Esas No: 2010/15-407
Karar No: 2010/501
Yargıtay Hukuk Genel Kurulu 2010/15-407 Esas 2010/501 Karar Sayılı İlamı
"İçtihat Metni"
MAHKEMESİ : Gebze 2. Asliye Hukuk Mahkemesi
(Ticaret Mahkemesi Sıfatıyla)
TARİHİ : 23/02/2010
NUMARASI : 2009/769-2009/84
Taraflar arasındaki “Menfi tespit, çek iptali ve istirdat” davasından dolayı yapılan yargılama sonunda; Gebze 2. Asliye Ticaret Mahkemesince dava dilekçesinin yetki yönünden reddine dair verilen 12.03.2009 gün ve 2008/205 E., 2009/90 K. sayılı kararın incelenmesi davacı vekili tarafından istenilmesi üzerine, Yargıtay 15. Hukuk Dairesinin 29.09.2009 gün ve 2009/4489-4893 K. sayılı ilamı ile;
(...Dava, yanlar arasında yapıldığı ileri sürülen 07.02.2007 tarihli sözleşme uyarınca, davalıya ödenen bedelin iadesi ve verilen çekten ötürü davacının davalıya borçlu olmadığının tespitine karar verilmesi istemlerine ilişkindir.

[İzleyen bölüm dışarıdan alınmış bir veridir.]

Lemma Claim_wf n v actor op ck cs now w s claim w' :
  wf (w_db w) -> Claim n v actor op ck cs now w = (Ok (s, claim), w') -> wf (w_db w').
Proof.
  intros Hw (r & h & l & task1 & w1 & stage & l' & id & task' & r0 & item & _ & Hld & _ & Hex & Hcl & Hnew &
    Hins & _ & Hk & Hrec)%Claim_Ok.
  destruct (loaded_row _ _ _ _ _ (wf_tasks _ Hw) Hld) as (Ht & _ & Hl).
  destruct (TaskLifecycle_Claim_run _ _ _ _ Hcl) as (_ & ws & st & Hws & Hl' & -> & Hfrom).
  apply NewTaskStageClaim_Ok in Hnew as (_ & _ & Ecl).
  assert (wt_TaskID task1 = t_id r /\ wt_TaskNumber task1 = t_number r /\
    claims_step (t_id r) (task_stage_claims (w_db w)) (task_stage_claims (w_db w1)) None /\
    tasks (w_db w1) = tasks (w_db w) /\ task_threads (w_db w1) = task_threads (w_db w) /\
    items_wf (task_threads (w_db w1)) (task_thread_items (w_db w1)) /\
    forall s, ~ row_in r (NeedsResolution s)) as (Eid & En & Hcs & ET & EH & HI & Hnb).
  { apply expireDueWorkflowClaim_Ok in Hex as [(-> & -> & _)|(c & l1 & claim' & cr & it & Hex & ->)].
    - split_and!; try done; [|apply Hw|].
      + eapply claims_step_keep; [done|apply Hw|]. intros s' Hin.
        pose proof (row_state _ _ _ _ Hl Hws Hin). naive_solver.
      + intros s' Hin. pose proof (row_state _ _ _ _ Hl Hws Hin). naive_solver.
    - destruct (expired_step _ _ _ _ _ _ _ _ _ _ _ _ _ Hw Hld Hex) as (? & ? & ? & ? & s0 & Hs0 & _).
      split_and!; try done. intros s' Hin. discriminate (row_state _ _ _ _ Hl Hs0 Hin). }
  pose proof (rc_task _ _ _ _ _ _ _ _ _ _ _ Hrec) as Et.
  destruct (claim_row_fields claim) as (F1 & F2 & F3 & F4).
  eapply (wf_recorded _ _ _ _ _ _ _ _ _ _ _ _ _ _ (Some (claim_row claim)) None Hrec Hw Ht Hl); try done.
  - by rewrite Hk.
  - cbn. rewrite <- (claim_row_id claim). apply claims_step_insert; [done| | |].
    + rewrite claim_row_id. apply Hins.
    + rewrite F1, Ecl. done.
    + rewrite F4, Ecl. done.
  - cbn. rewrite EH. eapply threads_step_keep; [done|apply Hw|done].
  - exists st. rewrite row_in_set. subst task'. cbn. rewrite F2, F3, Ecl. done.
  - intros s' Hin. subst task'. apply row_in_set in Hin. cbn in Hin.
    discriminate (represents_fun _ _ _ Hl' Hin).
Qed.
Lemma create_Ok t ls ds op number now w r w' :
  CreateWithOperation t ls ds op number now w = (Ok r, w') -> exists id mid,
    task_created (w_db w) t ds number now id mid /\ r = new_task_row t id number now /\
    logged (created_db (w_db w) t ds number now id mid) (w_db w').
Proof.
  unfold CreateWithOperation. intros Hr.
  apply M_bind_Ok in Hr as ([] & w0 & [_ <-]%lift_Ok & Hr). apply M_bind_Ok in Hr as ([] & w0 & [_ <-]%throw_if_Ok & Hr).
  apply M_bind_Ok in Hr as (id & w0 & Hid & Hr).
  assert (w_db w0 = w_db w) as E0.
  { destruct (nt_ID t == uuid_Nil); [by apply uuid_New_Ok in Hid as [_ ->]|by apply M_ret_Ok in Hid as [_ ->]]. }
  apply M_bind_Ok in Hr as ([] & w1 & [_ <-]%lift_Ok & Hr). apply M_bind_Ok in Hr as ([] & w1 & [_ <-]%throw_if_Ok & Hr).
  cbv zeta in Hr. apply M_bind_Ok in Hr as ([] & w1 & [Hs <-]%lift_Ok & Hr).
  apply (proj1 (transaction_Ok _ _ _ _)) in Hr. apply M_bind_Ok in Hr as (d & w1 & [<- <-]%query_Ok & Hr).
  apply M_bind_Ok in Hr as ([] & w1 & [Hp <-]%lift_Ok & Hr). apply M_bind_Ok in Hr as ([] & w1 & [Hd <-]%lift_Ok & Hr).
  apply M_bind_Ok in Hr as ([] & w1 & [_ <-]%lift_Ok & Hr).
  apply M_bind_Ok in Hr as ([] & w1 & Hi & Hr). apply M_bind_Ok in Hr as ([] & w2 & L1 & Hr).
  apply M_bind_Ok in Hr as ([] & w3 & Hdep & Hr). apply M_bind_Ok in Hr as ([] & w4 & L2 & Hr).
  apply M_bind_Ok in Hr as ([] & w5 & L3 & Hr). apply M_ret_Ok in Hr as [<- <-].
  apply insert_task_Ok in Hi as (mid & Hc & Hb & Hf & Hn & Ht & E1). rewrite E0 in *. cbn in Hf, Hn, E1.
  assert (logged (w_db w1) (w_db w2)) as L1'.
  { destruct ls; [by eapply logs_ret|by eapply logs_labels]. }
  apply replaceTaskDependencies_Ok in Hdep. exists id, mid. split; [by split|]. split; [done|].
  assert (task_dependencies (w_db w2) = task_dependencies (w_db w)) as E2.
  { destruct L1' as (? & ? & ? & ->). by rewrite E1. }
  eapply logged_trans; [|eapply logged_trans; [by eapply logs_activity|by eapply logs_audit]].
  rewrite Hdep, E2. cbn. unfold created_db. rewrite <- E1. by apply logged_set_dependencies.
Qed.

(** ** Archive *)

Lemma archive_Ok number expected archived op now w r' w' :
  setArchivedWithExpectedVersion number expected archived op now w = (Ok r', w') -> exists r,
    task_by_number (w_db w) number = Some r /\ (forall v, expected = Some v -> t_version r = v) /\
    (archived = true -> t_archived_at r = None -> t_activity_state r <> Some TaskActivityWorking /\
       t_activity_state r <> Some TaskActivityNeedsResolution) /\
    t_version r < MaxInt64 /\
    r' = edited r (t_brief r) (t_project_id r) (t_parent_task_id r) (t_completed_at r)
           (archive_time archived (t_archived_at r) now) now /\
    logged (put_task (t_id r) r' (w_db w)) (w_db w').
Proof.
  unfold setArchivedWithExpectedVersion. intros Hr.
  apply M_bind_Ok in Hr as ([] & w0 & [_ <-]%lift_Ok & Hr). apply (proj1 (transaction_Ok _ _ _ _)) in Hr.
  apply M_bind_Ok in Hr as (d & w0 & [<- <-]%query_Ok & Hr).
  apply M_bind_Ok in Hr as (r & w0 & [Hrow <-]%or_err_Ok & Hr). cbv zeta in Hr.
  apply M_bind_Ok in Hr as ([] & w0 & [Hver <-]%throw_if_Ok & Hr).
  apply M_bind_Ok in Hr as ([] & w0 & [Hact <-]%throw_if_Ok & Hr).
  apply M_bind_Ok in Hr as ([] & w1 & L1 & Hr). apply M_bind_Ok in Hr as ([] & w2 & [Hv <-]%throw_if_Ok & Hr).
  apply M_bind_Ok in Hr as ([] & w2 & ->%exec_Ok & Hr). apply M_ret_Ok in Hr as [<- <-]. cbn.
  assert (logged (w_db w) (w_db w1)) as L1'.
  { destruct (Bool.eqb _ _); [by eapply logs_ret|]. refine ((_ : logs _) _ _ _ L1). auto with logs. }
  exists r. split_and!; try done; [| |lia|].
  - intros v ->. cbn in Hver. by apply negb_false_iff, bool_decide_eq_true in Hver.
  - intros -> Ha. rewrite Ha in Hact. cbn in Hact. apply orb_false_iff in Hact as [?%bool_decide_eq_false ?%bool_decide_eq_false]. done.
  - assert (tasks (w_db w1) = tasks (w_db w)) as -> by (by destruct L1' as (? & ? & ? & ->)).
    by apply logged_set_tasks.
Qed.

End effects.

Mahkemece, dava dilekçesinin yetki yönünden reddine, karar kesinleştiğinde ve istem halinde dava dilekçesinin yetkili İstanbul Asliye Ticaret Mahkemesi"ne gönderilmesine karar verilmiş ve verilen karar davacı vekilince temyiz edilmiştir.
Dava dilekçesi, davalı tarafa 15.05.2008 tarihinde tebliğ edilmiş, davalı vekilince sunulan 20.05.2008 günlü cevap dilekçesiyle de, süre uzatımı verilmesi isteminde bulunulmuş ve mahkemece verilen 21.05.2008 tarihli kararı ile "ilk itirazlar hariç" olmak üzere, HUMK"nın 197. maddesi hükmü gereğince, 10.07.2008 günü saat:10.00"a kadar dava dilekçesine cevap verme süresinin uzatılmasına karar verilmiştir. Davalı vekili, 20.05.2008 günlü cevap dilekçesinde, uyuşmazlığın çözümünde Bakırköy Asliye Ticaret Mahkemelerinin yetkili olduğunu bildirdiği halde; mahkemenin 21.05.2008 tarihli süre uzatımı kararının 06.06.2008 tarihinde kendisine tebliğinden sonra ve 10.06.2008 tarihli dilekçesiyle uyuşmazlığın çözümünde İstanbul Asliye Ticaret Mahkemesi"nin yetkili olduğunu bildirmiştir.
Dava "yazılı yargılama usulüne" tabidir. HUMK"nın 187, 188 ve 195. maddeleri hükümleri uyarınca, yazılı yargılama usulüne tabi davalarda yetkisizlik itirazı, ilk itiraz olarak on günlük cevap süresi içerisinde ileri sürülebilir. Ne var ki, HUMK"nın 197 ve 198. maddeleri gereğince yasal koşullarının oluşmasıyla, mahkemece, cevap süresinin uzatılmasına karar verilmesi durumunda da, uzatılan süre içerisinde de yetki itirazında bulunulması mümkündür. Ancak, az yukarıda da açıklandığı üzere, somut olayda mahkemece davalı vekiline ilk itirazların dışında olmak üzere süre uzatımı verilmiştir. Buna göre, 10.06.2008 tarihinde yapılan yetkisizlik ilk itirazı, süresinde değildir. Bu sebeple, süresinde yapılmayan yetki itirazının reddiyle, uyuşmazlığın esası incelenerek, hüküm kurulması gerekirken, mahkemece dava dilekçesinin yetki yönünden reddine karar verilmesi doğru olmamış ve kararın bozulması gerekmiştir…)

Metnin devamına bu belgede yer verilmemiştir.